Il testamento biologico e i temi del fine vita

Il parlamento torna a discutere di fine vita con l’esame di un disegno di legge sulle disposizioni anticipate di trattamento. Una materia sensibile e dalle numerose sfaccettature etiche. Vediamo i principali aspetti della questione.

Nelle scorse settimane un nuovo caso di cronaca ha riportato all’attenzione dell’opinione pubblica i temi del fine vita e delle volontà individuali per affrontare le fasi terminali di malattie invalidanti e in generale della propria esistenza.  

In passato a più riprese in parlamento sono stati avviati i lavori per regolare queste situazioni e colmare il vuoto legislativo sulla materia, ma nessun disegno di legge è stato mai approvato. Attualmente è all’esame della camera un testo unificato – Norme in materia di consenso informato e di disposizioni anticipate di trattamento – già esaminato dalla commissione affari sociali. E in tutto sono 6 le bozze depositate in parlamento. 
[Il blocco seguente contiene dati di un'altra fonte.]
(** The test for a range that starts one later, or ends one earlier. *)
Ltac in_ranges :=
  repeat match goal with |- context [?a <=? ?b] => destruct (Z.leb_spec a b) end;
  repeat match goal with |- context [?a <? ?b] => destruct (Z.ltb_spec a b) end; cbn [andb]; try lia; try done.

Lemma copy_up_run n : forall m dst src,
  mapped m dst (Z.of_nat n) -> mapped m src (Z.of_nat n) -> dst <= src \/ src + Z.of_nat n <= dst ->
  exists m', copy_up n dst src m = Ok (dst + Z.of_nat n, m') /\ copied m m' dst src (Z.of_nat n).
Proof.
  induction n as [|n IH]; intros m dst src Hd Hs Hdis; cbn [copy_up].
  { exists m. rewrite Z.add_0_r. split; [done|]. intros x. in_ranges. }
  destruct (Hs src) as [b Hb]; [lia|]. erewrite bind_eq; [|by apply mem_load_run].
  erewrite bind_eq; [|apply mem_store_run, Hd; lia].
  destruct (IH (<[dst := b]> m) (dst + 1) (src + 1)) as (m' & E & C).
  { intros x Hx. apply mapped_insert with (n := Z.of_nat (S n)) (a := dst); [done|lia]. }
  { intros x Hx. apply mapped_insert with (n := Z.of_nat (S n)) (a := src); [done|lia]. } { lia. }
  exists m'. rewrite E. split; [do 2 f_equal; lia|]. intros x. rewrite C.
  destruct (decide (x = dst)) as [->|Hne].
  - replace (dst - dst + src) with src by lia. in_ranges. by rewrite lookup_insert_eq, Hb.
  - in_ranges; rewrite lookup_insert_ne by lia; try done; f_equal; lia.
Qed.

Lemma copy_down_run n : forall m dst src,
  mapped m (dst - Z.of_nat n) (Z.of_nat n) -> mapped m (src - Z.of_nat n) (Z.of_nat n) ->
  src <= dst \/ dst <= src - Z.of_nat n ->
  exists m', copy_down n dst src m = Ok (dst - Z.of_nat n, m') /\
    copied m m' (dst - Z.of_nat n) (src - Z.of_nat n) (Z.of_nat n).
Proof.
  induction n as [|n IH]; intros m dst src Hd Hs Hdis; cbn [copy_down].
  { exists m. rewrite Z.sub_0_r. split; [done|]. intros x. in_ranges. }
  destruct (Hs (src - 1)) as [b Hb]; [lia|]. erewrite bind_eq; [|by apply mem_load_run].
  erewrite bind_eq; [|apply mem_store_run, Hd; lia].
  destruct (IH (<[dst - 1 := b]> m) (dst - 1) (src - 1)) as (m' & E & C).
  { intros x Hx. apply mapped_insert with (n := Z.of_nat (S n)) (a := dst - Z.of_nat (S n)); [done|lia]. }
  { intros x Hx. apply mapped_insert with (n := Z.of_nat (S n)) (a := src - Z.of_nat (S n)); [done|lia]. } { lia. }
  exists m'. rewrite E. split; [do 2 f_equal; lia|]. intros x. rewrite C.
  destruct (decide (x = dst - 1)) as [->|Hne].
  - in_ranges. rewrite lookup_insert_eq, <- Hb. f_equal. lia.
  - in_ranges; rewrite lookup_insert_ne by lia; try done; f_equal; lia.
Qed.

Lemma valid_true p n : p <> 0 \/ n = 0 -> valid p n = true.
Proof. unfold valid. intros [H| ->]; [by rewrite (proj2 (Z.eqb_neq p 0) H)|]. apply orb_true_r. Qed.

Lemma memmove_run m dst src n :
  0 <= n -> dst <> 0 -> src <> 0 -> mapped m dst n -> mapped m src n ->
  exists m', memmove dst src n m = Ok (if dst <? src then dst + n else dst, m') /\ copied m m' dst src n.
Proof.
  intros Hn Hd0 Hs0 Hd Hs. unfold memmove. rewrite !valid_true by auto. do 2 (erewrite bind_eq; [|done]).
  rewrite <- (Z2Nat.id n) in Hd, Hs |- * by lia. rewrite Nat2Z.id. set (k := Z.to_nat n) in *.
  destruct (Z.ltb_spec dst src).
  - apply copy_up_run; [done|done|lia].
  - destruct (copy_down_run k m (dst + Z.of_nat k) (src + Z.of_nat k)) as (m' & E & C);
      rewrite ?Z.add_simpl_r in *; [done|done|lia|]. eauto.
Qed.

Lemma memcpy_run m dst src n :
  0 <= n -> dst <> 0 -> src <> 0 -> mapped m dst n -> mapped m src n -> dst + n <= src \/ src + n <= dst ->
  exists m', memcpy dst src n m = Ok (dst, m') /\ copied m m' dst src n.
Proof.
  intros Hn Hd0 Hs0 Hd Hs Hdis. unfold memcpy. rewrite !valid_true by auto. do 2 (erewrite bind_eq; [|done]).
  rewrite <- (Z2Nat.id n) in Hd, Hs, Hdis |- * by lia. rewrite Nat2Z.id.
  destruct (copy_up_run (Z.to_nat n) m dst src) as (m' & E & C); [done|done|lia|].
  exists m'. erewrite bind_eq; [|exact E]. done.
Qed.

(** ** [strlcpy] and [strlcat] *)

Lemma bytes_at_mapped m a xs : bytes_at m a xs -> mapped m a (Z.of_nat (length xs)).
Proof.
  intros H x Hx. destruct (lookup_lt_is_Some_2 xs (Z.to_nat (x - a))) as [y Hy]; [lia|].
  exists y. rewrite <- (H _ _ Hy). f_equal. lia.
Qed.
Lemma mapped_le m a n n' : mapped m a n -> n' <= n -> mapped m a n'.
Proof. intros H Hn x Hx. apply H. lia. Qed.
Lemma bytes_at_ext m m' a xs :
  (forall x, a <= x < a + Z.of_nat (length xs) -> m' !! x = m !! x) -> bytes_at m a xs -> bytes_at m' a xs.
Proof.
  intros E H i x Hx. rewrite E; [by apply H|]. apply lookup_lt_Some in Hx. lia.
Qed.

(** A copy of the first [n] characters of a string, terminated. *)
Lemma copy_terminated m m' dst src xs n :
  cstr_at m src xs -> 0 <= n <= Z.of_nat (length xs) -> copied m m' dst src n ->
  cstr_at (<[dst + n := 0]> m') dst (take (Z.to_nat n) xs).
Proof.
  intros [H Hc] Hn C. split; [|by apply Forall_take]. apply bytes_at_app. rewrite length_take. split.
  - intros i x Hx. pose proof (lookup_lt_Some _ _ _ Hx) as Hi. rewrite length_take in Hi.
    rewrite lookup_insert_ne, C by lia. in_ranges.
    replace (dst + Z.of_nat i - dst + src) with (src + Z.of_nat i) by lia. apply H.
    rewrite lookup_take_lt in Hx by lia. by apply lookup_app_l_Some.
  - apply bytes_at_cons. split; [|apply bytes_at_nil].
    replace (dst + Z.of_nat (Z.to_nat n `min` length xs)) with (dst + n) by lia. apply lookup_insert_eq.
Qed.

Lemma strlcpy_run m dst src xs size :
  dst <> 0 -> src <> 0 -> 0 < size -> cstr_at m src xs -> mapped m dst size ->
  dst + size <= src \/ src + Z.of_nat (length xs) + 1 <= dst ->
  exists m', strlcpy dst src size m = Ok (Z.of_nat (length xs), m') /\
    cstr_at m' dst (take (Z.to_nat (size - 1)) xs) /\
    forall x, ~ (dst <= x < dst + size) -> m' !! x = m !! x.
Proof.
  intros Hd0 Hs0 Hsz H Hd Hdis. unfold strlcpy.
  rewrite (proj2 (Z.eqb_neq dst 0) Hd0), (proj2 (Z.eqb_neq src 0) Hs0). do 2 (erewrite bind_eq; [|done]).
  erewrite bind_eq; [|by apply strlen_run]. destruct (Z.gtb_spec size 0); [|lia]. cbv zeta.
  set (n := if Z.of_nat (length xs) <? size - 1 then Z.of_nat (length xs) else size - 1).
  assert (0 <= n <= Z.of_nat (length xs) /\ n < size /\ take (Z.to_nat n) xs = take (Z.to_nat (size - 1)) xs) as (Hn & Hns & Et).
  { unfold n. destruct (Z.ltb_spec (Z.of_nat (length xs)) (size - 1)); (split; [lia|]; split; [lia|]); [|done].
    by rewrite !take_ge by lia. }
  clearbody n. pose proof (bytes_at_mapped _ _ _ (proj1 H)) as Hm. rewrite length_app in Hm. cbn in Hm.
  destruct (memcpy_run m dst src n) as (m' & E & C); [lia|done|done|by apply (mapped_le m dst size); [|lia]| |lia|].
  { apply (mapped_le m src _ n Hm). lia. }
  assert (is_Some (m' !! (dst + n))) as Hst.
  { rewrite C. destruct (Z.ltb_spec (dst + n) (dst + n)); [lia|]. rewrite andb_false_r. apply Hd. lia. }
  exists (<[dst + n := 0]> m'). split.
  { erewrite bind_eq; [|erewrite bind_eq; [by apply mem_store_run|exact E]]. done. }
  rewrite <- Et. split; [by apply copy_terminated with (m := m) (src := src)|].
  intros x Hx. rewrite lookup_insert_ne, C by lia. in_ranges.
Qed.

(** ** [strchr] and [strtok_r] *)

Lemma strchr_loop_run fuel : forall m a xs c, cstr_at m a xs -> 0 < a -> (length xs < fuel)%nat ->
  exists p, strchr_loop fuel a c m = Ok (p, m) /\ (p = 0 <-> c <> 0 /\ c ∉ xs).
Proof.
  induction fuel as [|fuel IH]; intros m a xs c H Ha Hf; [lia|]. cbn [strchr_loop].
  destruct xs as [|x xs].
  - apply cstr_at_nil in H. erewrite bind_eq; [|by apply mem_load_run].
    destruct (Z.eqb_spec 0 c) as [<-|Hne]; [exists a|exists 0]; (split; [done|]).
    + split; [lia|tauto].
    + split; [|done]. intros _. split; [done|apply not_elem_of_nil].
  - apply cstr_at_cons in H as (H0 & Hx & H). erewrite bind_eq; [|by apply mem_load_run].
    destruct (Z.eqb_spec x c) as [<-|Hne].
    + exists a. split; [done|]. split; [lia|]. intros [_ Hn]. exfalso. apply Hn, list_elem_of_here.
    + rewrite (proj2 (Z.eqb_neq x 0)) by lia. destruct (IH m (a + 1) xs c H) as (p & E & Hp); [lia|cbn in Hf; lia|].
      exists p. split; [done|]. rewrite Hp, not_elem_of_cons. intuition congruence.
Qed.
Lemma strchr_run m a xs c : cstr_at m a xs -> 0 < a -> 0 <= c < 256 ->
  exists p, strchr a c m = Ok (p, m) /\ (p = 0 <-> c <> 0 /\ c ∉ xs).
Proof.
  intros H Ha Hc. unfold strchr. rewrite (proj2 (Z.eqb_neq a 0)) by lia. do 2 (erewrite bind_eq; [|done]).
  rewrite wrapu_small by lia. apply strchr_loop_run; [done|done|]. pose proof (cstr_size m a xs H). lia.
Qed.

(** The leading delimiters, and the token after them. *)
Fixpoint leading (ds xs : list Z) : nat :=
  match xs with x :: xs => if bool_decide (x ∈ ds) then S (leading ds xs) else O | [] => O end.
Fixpoint token_length (ds xs : list Z) : nat :=
  match xs with x :: xs => if bool_decide (x ∈ ds) then O else S (token_length ds xs) | [] => O end.

Lemma cstr_at_drop m a xs k : cstr_at m a xs -> (k <= length xs)%nat -> cstr_at m (a + Z.of_nat k) (drop k xs).
Proof.
  revert a xs. induction k as [|k IH]; intros a xs H Hk.
  - by rewrite Z.add_0_r, drop_0.
  - destruct xs as [|x xs]; [cbn in Hk; lia|]. apply cstr_at_cons in H as (_ & _ & H).
    replace (a + Z.of_nat (S k)) with (a + 1 + Z.of_nat k) by lia. apply IH; [done|cbn in Hk; lia].
Qed.

Lemma skip_delimiters_run fuel : forall m s d xs ds,
  cstr_at m s xs -> cstr_at m d ds -> 0 < d -> (length xs < fuel)%nat ->
  let k := leading ds xs in
  (k <= length xs)%nat /\
  skip_delimiters fuel s d m =
    Ok (if (k =? length xs)%nat then None else Some (s + Z.of_nat k), s + Z.of_nat k, m).
Proof.
  induction fuel as [|fuel IH]; intros m s d xs ds Hs Hd Hd0 Hf; [lia|]. cbn [skip_delimiters].
  destruct xs as [|x xs]; cbn [leading length].
  - apply cstr_at_nil in Hs. split; [lia|]. erewrite bind_eq; [|by apply mem_load_run].
    destruct (strchr_run m d ds 0 Hd Hd0) as (p & E & Hp); [lia|]. erewrite bind_eq; [|exact E].
    rewrite (proj2 (Z.eqb_neq p 0)) by tauto. cbn. by rewrite Z.add_0_r.
  - apply cstr_at_cons in Hs as (H0 & Hx & Hs). erewrite bind_eq; [|by apply mem_load_run].
    destruct (strchr_run m d ds x Hd Hd0) as (p & E & Hp); [lia|]. erewrite bind_eq; [|exact E].
    destruct (bool_decide_reflect (x ∈ ds)) as [Hin|Hin].
    + rewrite (proj2 (Z.eqb_neq p 0)) by tauto. rewrite (proj2 (Z.eqb_neq x 0)) by lia. cbn [negb].
      destruct (IH m (s + 1) d xs ds Hs Hd Hd0) as [Hk E']; [cbn in Hf; lia|]. split; [lia|]. rewrite E'. cbn [Nat.eqb].
      by replace (s + Z.of_nat (S (leading ds xs))) with (s + 1 + Z.of_nat (leading ds xs)) by lia.
    + assert (p = 0) as -> by (apply Hp; split; [lia|done]). split; [lia|]. cbn. by rewrite Z.add_0_r.
Qed.

Lemma find_delimiter_run fuel : forall m s d xs ds,
  cstr_at m s xs -> cstr_at m d ds -> 0 < d -> (length xs < fuel)%nat ->
  let k := token_length ds xs in
  (k <= length xs)%nat /\ find_delimiter fuel s d m = Ok (s + Z.of_nat k, m).
Proof.
  induction fuel as [|fuel IH]; intros m s d xs ds Hs Hd Hd0 Hf; [lia|]. cbn [find_delimiter].
  destruct xs as [|x xs]; cbn [token_length length].
  - apply cstr_at_nil in Hs. split; [lia|]. erewrite bind_eq; [|by apply mem_load_run].
    destruct (strchr_run m d ds 0 Hd Hd0) as (p & E & Hp); [lia|]. erewrite bind_eq; [|exact E].
    rewrite (proj2 (Z.eqb_neq p 0)) by tauto. cbn. by rewrite Z.add_0_r.
  - apply cstr_at_cons in Hs as (H0 & Hx & Hs). erewrite bind_eq; [|by apply mem_load_run].
    destruct (strchr_run m d ds x Hd Hd0) as (p & E & Hp); [lia|]. erewrite bind_eq; [|exact E].
    destruct (bool_decide_reflect (x ∈ ds)) as [Hin|Hin].
    + rewrite (proj2 (Z.eqb_neq p 0)) by tauto. split; [lia|]. cbn. by rewrite Z.add_0_r.
    + assert (p = 0) as -> by (apply Hp; split; [lia|done]). cbn [Z.eqb].
      destruct (IH m (s + 1) d xs ds Hs Hd Hd0) as [Hk E']; [cbn in Hf; lia|]. split; [lia|]. rewrite E'.
      by replace (s + Z.of_nat (S (token_length ds xs))) with (s + 1 + Z.of_nat (token_length ds xs)) by lia.
Qed.
Lemma sort_down_run n : forall m es i,
  array_at m array size es -> 2 * Z.of_nat (length es) * size < 2 ^ 32 - 1 -> i <= Z.of_nat (length es) ->
  heap cmp es 1 i -> tail_sorted es i -> Z.of_nat n = i - 1 ->
  exists m' es', sort_down compare n array i size m = Ok (tt, m') /\ rearranged m m' es es' i /\ tail_sorted es' 1.
Proof.
  induction n as [|n IH]; intros m es i Ha Hb Hi Hh Ht Hn; cbn [sort_down].
  - exists m, es. split; [done|]. split; [by apply rearranged_refl|]. by replace 1 with i by lia.
  - destruct (do_swap_run m es 1 i) as (m1 & E1 & Ha1 & S1); [done|lia|apply nth1_Some; lia|apply nth1_Some; lia|lia|].
    erewrite bind_eq; [|exact E1]. set (es1 := exchange es 1 i) in *. assert (length es1 = length es) as Hl by apply exchange_length.
    destruct (heapify_run (heap_fuel (i - 1)) m1 es1 1 1 (i - 1)) as (m2 & es2 & E2 & R2 & H2);
      rewrite ?Hl; [done|done|lia|by apply heap_pop; [|lia|]|lia|lia|unfold heap_fuel; lia|].
    erewrite bind_eq; [|exact E2]. pose proof R2 as (Ha2 & P2 & _).
    assert (tail_sorted es2 (i - 1)) as Ht2 by (eapply tail_rearranged; [apply tail_pop; [done|done|lia|done]|exact R2|lia]).
    destruct (IH m2 es2 (i - 1)) as (m' & es' & E' & R' & H'); rewrite ?(Permutation_length P2), ?Hl; [done|done|lia|done|done|lia|].
    exists m', es'. split; [exact E'|]. split; [|done]. eapply rearranged_trans; [apply (rearranged_exchange m m1 es 1 i i); done || lia|].
    eapply rearranged_trans; (eapply rearranged_weaken; [|eassumption]); lia.
Qed.

Lemma tail_all_sorted es : tail_sorted es 1 -> StronglySorted (fun x y => cmp x y <= 0) es.
Proof.
  intros [T1 T2]. assert (forall i j x y, (i <= j)%nat -> es !! i = Some x -> es !! j = Some y -> cmp x y <= 0) as Hle.
  { intros i j x y Hij Hx Hy. assert (forall n, nth1 es (Z.of_nat n + 1) = es !! n) as En.
    { intros n. unfold nth1. rewrite (proj2 (Z.leb_le 1 _)) by lia. f_equal. lia. }
    rewrite <- En in Hx, Hy. destruct i as [|i].
    - destruct j as [|j]; [simplify_eq; by apply cmp_refl|]. apply (T2 1 (Z.of_nat (S j) + 1)); [lia|lia|done|done].
    - apply (T1 (Z.of_nat (S i) + 1) (Z.of_nat j + 1)); [lia|lia|done|done]. }
  clear T1 T2. induction es as [|e es IH]; constructor.
  - apply IH. intros i j x y Hij Hx Hy. by apply (Hle (S i) (S j)); [lia|..].
  - apply Forall_forall. intros y Hy. apply list_elem_of_lookup in Hy as [j Hj]. by apply (Hle 0%nat (S j)); [lia|..].
Qed.

Lemma sort_run m es (cnt := Z.of_nat (length es)) :
  array_at m array size es -> array <> 0 -> 2 * cnt * size < 2 ^ 32 - 1 ->
  exists m' es', sort compare array cnt size m = Ok (tt, m') /\ array_at m' array size es' /\ Permutation es' es /\
    StronglySorted (fun x y => cmp x y <= 0) es' /\ same_outside m m' array size (length es).
Proof.
  intros Ha Hz Hb. unfold sort. rewrite (proj2 (Z.eqb_neq array 0)) by done. erewrite bind_eq; [|done].
  replace (size >? 0) with true by lia. erewrite bind_eq; [|done].
  pose proof (Z.div_mod cnt 2 ltac:(lia)) as Ed. pose proof (Z.mod_pos_bound cnt 2 ltac:(lia)) as Hm.
  destruct (build_run (Z.to_nat (cnt / 2)) m es (cnt / 2) cnt) as (m1 & es1 & E1 & R1 & H1); [done|done|lia|apply heap_leaves; lia|lia|lia|].
  erewrite bind_eq; [|exact E1]. pose proof R1 as (Ha1 & P1 & _ & S1). pose proof (Permutation_length P1) as Hl1.
  destruct (decide (cnt = 0)) as [E0|Hne].
  - rewrite E0. cbn. exists m1, es1. split; [done|]. split; [done|]. split; [done|]. split; [|done].
    destruct es1; [constructor|]. cbn in Hl1. lia.
  - destruct (sort_down_run (Z.to_nat (cnt - 1)) m1 es1 cnt) as (m' & es' & E' & R' & H'); rewrite ?Hl1; [done|done|lia|done| |lia|].
    + split; [intros k j Hk Hj x y Hx Hy|intros k j Hk Hj x y Hx Hy];
        assert (j <= Z.of_nat (length es1)) by (apply (proj2 (nth1_Some es1 j)); by eexists); lia.
    + pose proof (rearranged_trans _ _ _ _ _ _ _ R1 R') as (A & P & _ & S). exists m', es'. split; [exact E'|].
      split; [done|]. split; [done|]. split; [by apply tail_all_sorted|done].
Qed.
Il 15 febbraio l’Istat ha pubblicato un’analisi delle malattie fisiche e mentali associate ai suicidi, contando cioè gli stati di malattia riscontrati in persone che hanno deciso di porre fine alla propria vita. Le statistiche sui decessi volontari di persone malate erano state sospese a partire dal 2010, ma l’anno scorso un gruppo di familiari ha lanciato un appello per chiederne il ripristino. E se da un lato non è possibile stabilire una relazione causale certa tra presenza della malattia e suicidio, dall’altro lato nell’analisi si specifica che i casi di comorbosità associati alla morte volontaria possono essere sottostimati. 

Dallo studio si apprende che tra 2011 e 2013 circa in un caso su cinque il suicidio è associato alla presenza di una o più malattie gravi , dunque di condizioni fisiche o psichiche talmente debilitate che potrebbero aver influenzato la scelta di morte. Si tratta di 2.401 casi su un totale di 12.877 suicidi.

E quando sul certificato di morte compare anche la menzione di una patologia, per una parte rilevante (quasi il 31%) si tratta di sole malattie fisiche – per la maggior parte tumori – mentre in oltre il 69% dei casi sul certificato di morte assieme al suicidio è riportata la presenza di una malattia mentale.

L’analisi Istat inoltre specifica che «la frequenza di stati morbosi rilevanti è più alta al crescere dell’età e nelle donne (la proporzione di suicidi con morbosità associata è del 27% nelle donne e del 16% negli uomini)». Quando è presente una malattia, si sceglie spesso di morire nel luogo stesso di cura, in particolar modo per chi ha una patologia fisica: in questo caso si ritrova menzionato un istituto, un hospice o una struttura residenziale in un caso su tre.

Il testo all’esame del parlamento norma il consenso informato, l’indicazione del fiduciario e le disposizioni anticipate di trattamento, più comunemente note come testamento biologico. Si tratta dei principali aspetti connessi al fine vita, ma non gli unici. Vale dunque la pena definire brevemente i temi più rilevanti del dibattito con i termini o le espressioni riferite a situazioni variamente normate nei paesi europei.

Di solito per eutanasia si intende l’azione o il mancato atto medico che procura la morte, allo scopo di alleviare le sofferenze di una persona malata. Si distingue in eutanasia attiva – quando deve essere compiuta un’azione concreta per indurre la morte – e passiva, quando il decesso è causato da un mancato intervento. Si tratta in ogni caso di uccisione di un soggetto consenziente. Il suicidio assistito consiste invece nel fornire medicinali idonei a una persona che così può porre fine alla propria vita autonomamente. Il testamento biologico è il documento con cui si registrano le proprie indicazioni di trattamento nel caso in futuro ci si trovi nella condizione di non poter più esprimere la propria volontà o venisse meno la propria capacità di intendere e comunicare, a causa di un incidente grave o per una malattia acuta e invalidante.